Em audiência na Câmara dos Deputados, Fernando Haddad perdeu a paciência com as provocações da oposição. E partiu para cima.
Ao ouvir que a economia vai mal e que deveria voltar para os livros: “Eu não sei o quanto o senhor gosta dos livros, mas lhe peço que acompanhe os relatórios da Fazenda”.
Ao ver o custo do calote nos precatórios e a isenção de ICMS (feitos por Bolsonaro) postos na conta do governo: “O filho é teu, tem que assumir. Faz exame de DNA”.
Sobre o desprezo à cultura: “O senhor gosta de monocultura, eu que sei que o senhor gosta.” “Eu olho pro senhor do ponto de vista antropológico. (…) Tentando entender o seu raciocínio. Com grande dificuldade”.
Sobre isenção de imposto para jogo: “Eu me pergunto se o senhor está em seu juízo perfeito.”

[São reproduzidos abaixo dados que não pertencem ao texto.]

(** One call of the other centre. *)
Lemma submit_ok id request r d s (Q : OpReply.t * ReplicaMgr.t → D * site → Prop) :
  link id (s_addr s) r →
  (∀ r', link id (s_addr s) r' → r'.(ReplicaMgr.mcid) = r.(ReplicaMgr.mcid) → r'.(ReplicaMgr.m_new) = r.(ReplicaMgr.m_new) →
   wp (ProxyOP.do_op walk_fuel request OpReply.init (s_proxy s))
     (λ '(reply, p) d', Q (reply, r') (d, Site (s_addr s) p d')) never (s_disk s)) →
  wp (Replication.submit_to id request r) Q never (d, s).
Proof.
  intros Hlink Hq. unfold Replication.submit_to. destruct (get_operator_run (W := D * site) id _ r Hlink) as (r' & Hrun & Hl' & Hm & Hn & _).
  apply wp_bind. unfold wp at 1. rewrite Hrun. wp_step. apply wp_extern. cbn [grpc_submit net fst snd].
  rewrite String.eqb_refl. specialize (Hq r' Hl' Hm Hn). unfold wp in Hq.
  destruct (ProxyOP.do_op _ _ _ _ _) as [[[reply p]|] d']; [|done]. cbn [fst snd default]. by apply wp_ret.
Qed.

(** ** A file of the two *)
Variables (file space cids : string).
Hypothesis Hspace : path_begin file = Some space.
Hypothesis Hcids : 2 ≤ CxxString.size cids ≤ 256.

(** The centres of a list, as numbers. *)
Definition names (cs : string) : list Z := centre_id <$> list_ascii_of_string cs.
(** The byte a centre is known by to the others. *)
Definition tag (id : Z) : Z := byte_of (char_of id).

(** One centre of the pair. *)
Definition member (me other : centre) (addr : string) (s : site) : Prop :=
  serves file (c_fd me) (tag (c_id other)) (s_proxy s) ∧
  link (c_id other) addr (IOProxy.repm (s_proxy s)) ∧
  (IOProxy.repm (s_proxy s)).(ReplicaMgr.mcid) = c_id me ∧
  (IOProxy.repm (s_proxy s)).(ReplicaMgr.m_new) = [] ∧
  centres (s_disk s) (c_str ((s_proxy s).(IOProxy.data_path) /+ space)) = Some cids.
Definition partners (me other : centre) : Prop :=
  c_id me ≠ c_id other ∧ (∀ z, z ∈ names cids → z = c_id me ∨ z = c_id other) ∧
  c_id me ∈ names cids ∧ c_id other ∈ names cids.
Lemma split_loop_pieces fuel s res :
  (String.length (s +:+ "/") ≤ fuel)%nat → split_loop fuel "/" (s +:+ "/") res = Some (res ++ pieces s).
Proof.
  revert s res. induction fuel as [|fuel IH]; intros s res Hf.
  { rewrite length_append in Hf. cbn in Hf. lia. }
  assert (Hsl : "/" = String slash "") by done.
  cbn [split_loop]. rewrite index_slash. destruct (find_char slash s) as [i|] eqn:Hi.
  - apply find_char_Some in Hi as (a & b & -> & <- & Ha).
    rewrite pieces_app by done. rewrite <-append_assoc, append_cons.
    rewrite find_char_append_None by done. cbn [find_char]. rewrite Ascii.eqb_refl. cbn [fmap option_fmap option_map].
    rewrite Nat.add_0_r. unfold substr, substr_from. cbn [str_drop]. rewrite str_take_append.
    rewrite Nat.add_1_r. replace (str_drop (S (String.length a)) (a +:+ String slash (b +:+ "/"))) with (b +:+ "/").
    + rewrite IH; [by rewrite <-(assoc_L (++))|]. rewrite !length_append in *. cbn in *. lia.
    + clear. induction a as [|c a IH]; [done|]. rewrite append_cons. cbn [String.length str_drop]. apply IH.
  - rewrite pieces_none by done. rewrite Hsl, find_char_append_None by done. cbn [find_char].
    rewrite Ascii.eqb_refl. cbn [fmap option_fmap option_map]. rewrite Nat.add_0_r.
    unfold substr, substr_from. cbn [str_drop]. rewrite str_take_append, Nat.add_1_r.
    replace (str_drop (S (String.length s)) (s +:+ String slash "")) with "".
    + by destruct fuel.
    + clear. induction s as [|c s IH]; [done|]. rewrite append_cons. cbn [String.length str_drop]. apply IH.
Qed.

(** Splitting at slashes always ends, and gives the pieces between them: none
    for the empty text, and one empty piece more for a text that ends with a
    slash. *)
Theorem splitWithStl_pieces str :
  splitWithStl str "/" = Some (if String.eqb "" str then [] else pieces str).
Proof.
  unfold splitWithStl. destruct (String.eqb "" str); [done|]. by apply split_loop_pieces.
Qed.

(** ** Zones *)
Module ClientZone.

Record t : Type := mk {
  zonemap : gmap string Zone.t;
  spaceuuid_to_metadatamap : gmap string Space.t;
}.
Definition init : t := mk ∅ ∅.

Section zone.
Context `{Rapidjson, Indet}.

(** [json_decode] into a [vector<shared_ptr<Zone>>]: a fresh [Zone] per element;
    an element that is not an object fails the assertion. *)
Definition decode_zone (v : json) : option Zone.t :=
  match v with
  | JObject l => Zone.deserialize_impl l Zone.init
  | _ => None
  end.
Definition decode_zones (text : string) : option (list Zone.t) :=
  match rj_parse (c_str text) with
  | Some (JArray vs) => mapM decode_zone vs
  | _ => Some []
  end.

(** The two maps after the zones of the list. *)
Definition add_zone (c : t) (it : Zone.t) : t :=
  mk (<[it.(Zone.zoneName) := it]> c.(zonemap))
    (foldl (λ m sp, <[sp.(Space.spaceID) := sp]> m) c.(spaceuuid_to_metadatamap) it.(Zone.spaceBicInfo)).

(** [GetZoneInfo], on the manager's answer. An answer without zones changes
    nothing. *)
Definition GetZoneInfo (inforesult : string) (c : t) : option (bool * t) :=
  zoneinfores ← (if String.eqb inforesult "" then Some [] else decode_zones inforesult);
  match zoneinfores with
  | [] => Some (false, c)
  | _ => Some (true, foldl add_zone init zoneinfores)
  end.

(** The last space of the name. *)
Definition find_space (name : string) (l : list Space.t) : option Space.t :=
  foldl (λ space it, if String.eqb it.(Space.spaceName) name then Some it else space) None l.

(** [path.find('/', pos)] from a position that may be [npos + 1 = 0]. *)
Definition find_slash (pos : option nat) (path : string) : option nat :=
  find_from slash (match pos with Some p => S p | None => 0%nat end) path.

Definition locatePosition (path : string) (c : t) : option (option Zone.t * option Space.t * string) :=
  namev ← splitWithStl path "/";
  let pos := find_from slash 1 path in
  let pos := find_slash pos path in
  zonename ← namev !! 1%nat;
  spacename ← namev !! 2%nat;
  let remotepath := match pos with None => "/" | Some p => substr_from p path end in
  match c.(zonemap) !! zonename with
  | Some zone => Some (Some zone, find_space spacename zone.(Zone.spaceBicInfo), remotepath)
  | None => Some (None, None, remotepath)
  end.

(** A missing identifier leaves a null pointer, which is dereferenced. *)
Definition spaceuuid_to_spacerpath (uuid : string) (c : t) : option string :=
  Space.spacePath <$> c.(spaceuuid_to_metadatamap) !! uuid.
Definition spaceuuid_to_hostcenterID (uuid : string) (c : t) : option string :=
  Space.hostCenterID <$> c.(spaceuuid_to_metadatamap) !! uuid.

(** Control leaves the function without a value when there are fewer than two
    pieces. *)
Definition isZoneSpacePath (path : string) (c : t) : option Z :=
  namev ← splitWithStl path "/";
  let nvsize := length namev in
  if String.eqb (c_str path) "/" then Some 0
  else match namev !! 1%nat with
  | Some z =>
      if negb (bool_decide (is_Some (c.(zonemap) !! z))) then Some (- ENOENT)
      else if (nvsize =? 2)%nat then Some 1
      else if (nvsize =? 3)%nat then Some 2 else Some 3
  | None => None
  end.

(** What [getattr] fills of [struct stat]; the times are the current one. *)
Record attributes : Type := Attributes {
  st_mode : Z;
  st_nlink : Z;
  st_size : Z;
  st_blocks : Z;
  st_uid : Z;
  st_gid : Z;
  st_time : Z;
}.
Definition S_IFDIR : Z := 16384.
Definition directory (now uid gid : Z) : attributes := Attributes (Z.lor S_IFDIR 493) 1 4096 8 uid gid now.

(** For a path with three pieces or more control leaves the function without a
    value. *)
Definition getattr (path : string) (now : Z) (c : t) : option (Z * attributes) :=
  namev ← splitWithStl path "/";
  let nvsize := length namev in
  if String.eqb path "/" then Some (0, directory now 0 0)
  else
    let z := default "" (namev !! 1%nat) in
    if (nvsize =? 2)%nat && negb (String.eqb z "") && bool_decide (is_Some (c.(zonemap) !! z))
    then Some (0, directory now 1000 1000)
    else if (nvsize <? 3)%nat then Some (- ENOENT, directory now 0 0) else None.

(** [filler] reports whether the entry did not fit; the order in which the hash
    map lists its keys is not specified and is that of [map_to_list] here. *)
Definition list_zone (c : t) : list string := (map_to_list c.(zonemap)).*1.
Definition list_space (zonename : string) (c : t) : list string :=
  match c.(zonemap) !! zonename with
  | Some zone => Space.spaceName <$> zone.(Zone.spaceBicInfo)
  | None => []
  end.
Fixpoint fill (filler : string → bool) (names filled : list string) : Z * list string :=
  match names with
  | [] => (0, filled)
  | n :: names => if filler n then (- ENOMEM, filled) else fill filler names (filled ++ [n])
  end.
Definition readdir (path : string) (filler : string → bool) (c : t) : option (Z * list string) :=
  namev ← splitWithStl path "/";
  let nvsize := length namev in
  if String.eqb path "/" then Some (fill filler (list_zone c) [])
  else
    let z := default "" (namev !! 1%nat) in
    if (nvsize =? 2)%nat && negb (String.eqb z "") then Some (fill filler (list_space z c) [])
    else if (nvsize <? 3)%nat then Some (- ENOENT, []) else Some (0, []).
End zone.

(** ** What [locatePosition] and [GetZoneInfo] promise *)
Section props.
Context `{RapidjsonLaws, Indet}.
Implicit Types c : t.

(** What can follow the name of a space in a path. *)
Definition tail_of_path (rest : string) : Prop := rest = "" ∨ ∃ s, rest = String slash s.

(** The result of [locatePosition] for the zone [z], the space [s] and [rest]. *)
Definition located (z s rest : string) (c : t) : option Zone.t * option Space.t * string :=
  (c.(zonemap) !! z,
   (c.(zonemap) !! z) ≫= λ zone, find_space s zone.(Zone.spaceBicInfo),
   if String.eqb rest "" then "/" else rest).

Lemma find_from_append a pos b :
  pos = String.length a → find_from slash pos (a +:+ b) = Nat.add pos <$> find_char slash b.
Proof. intros ->. unfold find_from. by rewrite str_drop_append. Qed.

E, com toda a razão, acusou o bolsonarismo de estar mais interessado em lacrar nas redes do que em contribuir para um debate sério sobre o país — ironicamente, ao criticar a lacração alheia, lacrou como se não houvesse amanhã.
Reconheça-se, Haddad foi divertidíssimo, deu um baile e, indiscutivelmente, ganhou a discussão.
Mas não levou.
Nem só de bolsonaristas lacradores e mal intencionados vive a crítica ao governo: há muita gente séria e bem intencionada que está preocupada, com bons motivos, com os rumos da economia.

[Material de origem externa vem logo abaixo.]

(* ===== verification/WriteQueue.v ===== *)
(** * Asynchronous writes of the client (client/queue.cc, client/client_worker.cc)

    The queue of buffers, the dispatcher, the workers on their schedulers, and the
    asynchronous calls (msg/operator_client.hpp), as one transition system: an
    [action] is a critical section of one of the threads, or one event of a
    worker, and [act] is its effect, [None] where the thread waits or has nothing
    to do. Writes over UDT are [send_buffer] of UdtChannel.v. *)
From S2P Require Import Prelude CxxString Json Records Datastore Instances Op Replica StatCache ClientZone Fuse Pool.

Definition MAX_MERGE_SIZE : Z := 1048576.
Definition SCHER_NUM : nat := 8.
(** The size of a buffer is an unsigned 32-bit number ([clmdep_msgpack::type::raw_ref]); the
    kernel hands a program's write over in pieces of at most 2^31 - 4096 bytes, which fit. *)
Definition MAX_RW_COUNT : Z := 2 ^ 31 - 4096.

(** ** Buffers (common/buffer.h) *)
Module Buffer.
(** A buffer without a path is the marker of [block_on_last]; it has no
    destination, and nobody looks at its node. *)
Record t : Type := mk {
  path : string;
  offset : Z;
  dest : IOProxyNode.t;
  buf : string;
  callback : bool;
}.
Definition size (b : t) : Z := CxxString.size b.(buf).
Definition append (buf_app : string) (b : t) : t :=
  mk b.(path) b.(offset) b.(dest) (b.(buf) +:+ buf_app) b.(callback).
Definition fake : t := mk "" 0 (IOProxyNode.mk 0 0 "" "" 0 "" "") "" true.
Definition is_marker (b : t) : bool := String.eqb b.(path) "".
End Buffer.
Notation buffer := Buffer.t.

(** ** The queue *)
Record queue : Type := Queue {
  buf_waiting_line : list buffer;
  (** the calls of [queue_buffer] that wait for room *)
  blocked : list buffer;
  (** what [_dispatch_unsafe] still has to hand out *)
  batch : list buffer;
  idle_list : list nat;
  idle_worker_num : Z;
  buf_onlink : Z;
  buf_inqueue : Z;
  channel_loads : list Z;
  m_max_buf : Z;
}.

Module ClientBufferQueue.
Implicit Types (b : buffer) (q : queue).

(** The last buffer of the line takes the new one in: the path is the same, it
    follows on, and the sum, of 32 bits, is below 1 MiB. The destination is not
    compared. *)
Definition mergeable (last_buf b : buffer) : bool :=
  String.eqb last_buf.(Buffer.path) b.(Buffer.path) && (to_u32 (Buffer.size last_buf + Buffer.size b) <? MAX_MERGE_SIZE)
  && (to_u64 (last_buf.(Buffer.offset) + Buffer.size last_buf) =? b.(Buffer.offset)).
Fixpoint merge_last b (line : list buffer) : option (list buffer) :=
  match line with
  | [] => None
  | [last_buf] => if mergeable last_buf b then Some [Buffer.append b.(Buffer.buf) last_buf] else None
  | x :: line => cons x <$> merge_last b line
  end.

Definition push b q : queue :=
  Queue (q.(buf_waiting_line) ++ [b]) q.(blocked) q.(batch) q.(idle_list) q.(idle_worker_num) q.(buf_onlink)
    (q.(buf_inqueue) + Buffer.size b) q.(channel_loads) q.(m_max_buf).
(** Up to the wait for room; a call that waits leaves its buffer among the
    [blocked] ones. *)
Definition queue_buffer b (block : bool) q : queue :=
  match merge_last b q.(buf_waiting_line) with
  | Some line =>
      Queue line q.(blocked) q.(batch) q.(idle_list) q.(idle_worker_num) q.(buf_onlink)
        (q.(buf_inqueue) + Buffer.size b) q.(channel_loads) q.(m_max_buf)
  | None =>
      if (q.(m_max_buf) <? q.(buf_inqueue)) && block then
        Queue q.(buf_waiting_line) (q.(blocked) ++ [b]) q.(batch) q.(idle_list) q.(idle_worker_num) q.(buf_onlink)
          q.(buf_inqueue) q.(channel_loads) q.(m_max_buf)
      else push b q
  end.
(** A call that waits finds room: it does not try to merge again. *)
Definition wake (i : nat) q : option queue :=
  b ← q.(blocked) !! i;
  if q.(m_max_buf) <? q.(buf_inqueue) then None
  else Some (push b (Queue q.(buf_waiting_line) (delete i q.(blocked)) q.(batch) q.(idle_list) q.(idle_worker_num)
               q.(buf_onlink) q.(buf_inqueue) q.(channel_loads) q.(m_max_buf))).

O deficit nominal está na lua, continua subindo, mas o arcabouço fiscal não prevê corte de despesas em nenhuma circunstância (ao contrário, prevê aumento constante). O equilíbrio fiscal depende exclusivamente de aumento de arrecadação (ou seja, de impostos). Mas, quando a arrecadação aumenta, em vez de abater a dívida, o governo reduz a meta do déficit primário.

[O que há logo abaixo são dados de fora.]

(** Where the block is not handed out again, a call is answered by nobody. *)
Lemma submit_unanswered f c w op node addr (Q : option OpReply.t * client → centres2 → Prop) :
  reuses_freed_block = false → stack_inv f c w → opened_to node addr c → (node = nl ∧ addr = al ∨ node = nr ∧ addr = ar) →
  (∀ c', client_ok c' → Q (None, c') w) → wp (submit node (to_request file op) c) Q never w.
Proof.
  intros Hheap (Hc & Hl & Hr & Hinv) Ho Hn HQ. apply (submit_addr _ addr); [done|]. intros o Hoo.
  assert (Hco : client_ok (set_operators o c)) by (by eapply set_operators_ok).
  enough (grpc_submit addr (to_request file op) w = (None, w)) as -> by (cbn [fst snd]; by apply HQ).
  destruct (request_ends walk_fuel file spacedir cids me other _ _ w op Hheap Hinv) as [Hleft Hright].
  cbn [grpc_submit client_net]. destruct Hn as [[_ ->]|[_ ->]]; rewrite Hl, ?Hr, ?String.eqb_refl; [by rewrite Hleft|].
  destruct (String.eqb_spec ar al) as [He|_]; [by destruct Haddrs|]. by rewrite Hright.
Qed.
(** The answer to a call that no proxy lives to answer. *)
Definition client_failure (op : client_op) (res : Z) : Prop :=
  res = match op with Data _ => - ENOENT | Visit _ => 0 end.
Lemma callback_fails f c w op n : reuses_freed_block = false → stack_inv f c w → client_in_bounds op n →
  wp (callback op c) (λ '(res, buf, c') w', client_failure op res ∧ w' = w ∧ stack_inv f c' w) never w.
Proof.
  intros Hheap Hinv Hop. pose proof Hinv as (Hc & Hw). destruct op as [[off s|off len]|rhs]; cbn [callback].
  - pose proof Hop as (Hoff & Hsz & Hmax). wp_step. unfold gvdsfs_write, Fuse.get_mapping.
    destruct (mapping_ok c Hc) as (g & node & addr & -> & Hg & Ho & Hn). wp_step. wp_step. wp_step. wp_step.
    pose proof Hg as (_ & _ & _ & _ & _ & _ & _ & _ & Has & Hra). rewrite Hra. change (negb (0 =? 0)) with false. cbn iota.
    wp_step. wp_step. assert (Hasx : async_mode (expire_stat file (set_graph g c)) = false).
    { unfold expire_stat. by destruct (caching _). }
    rewrite Hasx. unfold send. unfold io_param. rewrite !to_u64_small by lia. wp_step.
    apply (submit_unanswered f _ _ (Write off s) node addr); [done|split; [by apply expire_stat_ok|done]|by apply opened_expire|done|].
    intros c' Hc'. wp_step. wp_step. by split_and!.
  - pose proof Hop as ((Hoff & Hlen & _) & Hmax). unfold gvdsfs_read, Fuse.get_mapping.
    destruct (mapping_ok c Hc) as (g & node & addr & -> & Hg & Ho & Hn). wp_step. wp_step. wp_step. wp_step.
    pose proof Hg as (_ & _ & _ & _ & _ & _ & _ & Hu & _ & Hra). rewrite Hra. change (negb (0 =? 0)) with false. cbn iota.
    wp_step. wp_step. rewrite Hu. unfold io_param. rewrite !to_u64_small by lia. wp_step.
    apply (submit_unanswered f _ _ (Read off len) node addr); [done|by split|done|done|].
    intros c' Hc'. wp_step. by split_and!.
  - wp_step. eapply wp_mono; [| |by apply (visit_ok f c w rhs)]; [|done].
    intros [res c'] w' (-> & -> & Hi). by apply wp_ret.
Qed.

Ministros como Ruy Costa e Alexandre Silveira defendem aumentar os gastos e só quem demonstra compromisso com a responsabilidade fiscal é o ministro da Fazenda. O próprio Lula vive criticando a responsabilidade fiscal e defende redução de juro na marra. E bastou Haddad defender na Câmara a tributação das importações da China (que chama, não sem razão, de “contrabando”) para o presidente avisar que deve vetá-la.
Haddad disse que “a impressão que dá é que tem um fantasminha fazendo a cabeça de pessoas e prejudicando nosso plano de desenvolvimento”.
O problema é que o “fantasminha” que está assombrando o governo Lula e atrapalhando os planos de Haddad é o próprio presidente Lula.